= Thomas White (patriot) =

Thomas White (March 19, 1739 – September 13, 1820) was an Irish American Patriot who took part in the Boston Tea Party, was a member of the Sons of Liberty, and served under General Washington in the American Revolution.

==Early life==
White was born in Kilkenny, Ireland, in 1739. Around 1771, he immigrated to Philadelphia, Pennsylvania. He was a tailor, and married Elizabeth Jones. They removed to Boston shortly thereafter, where White joined a Masonic order, possibly St. Andrews Lodge, and participated in all the anti-Crown protests.

==Boston Tea Party==
On December 16, 1773, members of the St. Andrew's Lodge and others boarded British vessels disguised as Indians, and threw shipments of tea into the harbor to protest the Tea Act.
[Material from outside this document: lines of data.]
(** the precachers' workers take turns while the consumer is elsewhere *)
Definition idle (schedInput schedGT : list wake) (c : state) : state :=
  {| m_nLastIdx := m_nLastIdx c; m_nCurrIdx := m_nCurrIdx c;
     m_nNextIdx := m_nNextIdx c;
     input := {| m_oLast := m_oLast (input c); m_oCurr := m_oCurr (input c);
                 m_oNext := m_oNext (input c);
                 m_oPrecacher :=
                   worker_run load_input schedInput (m_oPrecacher (input c)) |};
     gt := {| m_oLast := m_oLast (gt c); m_oCurr := m_oCurr (gt c);
              m_oNext := m_oNext (gt c);
              m_oPrecacher :=
                worker_run load_gt schedGT (m_oPrecacher (gt c)) |};
     applied := applied c; called_back := called_back c |}.

(** a run: for each packet index, some turns of the workers and then
    [apply_gl] *)
Fixpoint apply_all (steps : list (Z * list wake * list wake * schedules))
    (c : state) : outcome state :=
  match steps with
  | [] => Done c
  | (nNextIdx, schedInput, schedGT, sched) :: steps' =>
      bind (apply_gl nNextIdx sched (idle schedInput schedGT c))
        (apply_all steps')
  end.

End Consumer.

(** every fetch of the call is answered: the worker is notified in each *)
Definition notifying (sched : schedules) : bool :=
  existsb is_notified (first_input sched)
  && existsb is_notified (first_gt sched)
  && existsb is_notified (second_input sched)
  && existsb is_notified (second_gt sched).

Definition notified_once : schedules :=
  {| first_input := [Notified]; first_gt := [Notified];
     second_input := [Notified]; second_gt := [Notified] |}.

(** the packet index a channel's next packet was fetched for: through a
    header of its own, or through the header the precacher handed out last *)
Definition holds (load : Z -> Packet) (ch : channel) (nHeld : Z) : Prop :=
  (exists data, m_oNext ch = MatData data /\ data = load nHeld) \/
  (m_oNext ch = m_oLastReqPacket (m_oPrecacher ch) /\
   m_nLastReqIdx (m_oPrecacher ch) = nHeld /\ nHeld <> SIZE_MAX).

(** the three packets of a channel are the packets of three indices *)
Definition channel_ok (load : Z -> Packet) (ch : channel)
    (nLast nCurr nHeld : Z) : Prop :=
  PrecacherSpec.state_inv load (m_oPrecacher ch) /\
  m_oLast ch = load nLast /\ m_oCurr ch = load nCurr /\ holds load ch nHeld.

(** the consumer between two calls of [apply_gl] *)
Definition consumer_ok (getTotPackets : Z) (load_input load_gt : Z -> Packet)
    (isUsingEvaluator : bool) (c : state) : Prop :=
  0 <= m_nCurrIdx c < getTotPackets /\
  exists nHeld,
    (nHeld = m_nNextIdx c \/
     (getTotPackets <= m_nNextIdx c /\ nHeld = m_nCurrIdx c)) /\
    channel_ok load_input (input c) (m_nLastIdx c) (m_nCurrIdx c) nHeld /\
    if isUsingEvaluator
    then channel_ok load_gt (gt c) (m_nLastIdx c) (m_nCurrIdx c) nHeld
    else m_oLast (gt c) = [].

(** the packet index of a step of a run *)
Definition step_index (step : Z * list wake * list wake * schedules) : Z :=
  fst (fst (fst step)).

Definition step_schedules (step : Z * list wake * list wake * schedules)
  : schedules := snd step.

End AsyncDataConsumer.
(** * Properties *)

(** ** size_t arithmetic *)

Lemma wrap_small z : 0 <= z < SIZE_MOD -> wrap z = z.
Proof. intros H. unfold wrap. now apply Z.mod_small. Qed.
Thomas White was among the participants.

==American Revolution==
White returned to Pennsylvania, serving as soldier in the Continental Army in 2nd Pennsylvania Regiment in the American Revolution

==Later years==
Following the war, his family migrated west, settling in Huntingdon County, Pennsylvania. He built a farm and raised his children there, who numbered 21. Three of his sons served in the War of 1812; one of them, Ezekiel White, was captured at the Battle of Lundy's Lane, and died of dysentery at a prison camp. White was elected to the American Philosophical Society in 1787.

==Monument==
On July 4, 1899, members of patriot societies unveiled a monument in honor of White, located at the Evans Cemetery in Bedford County.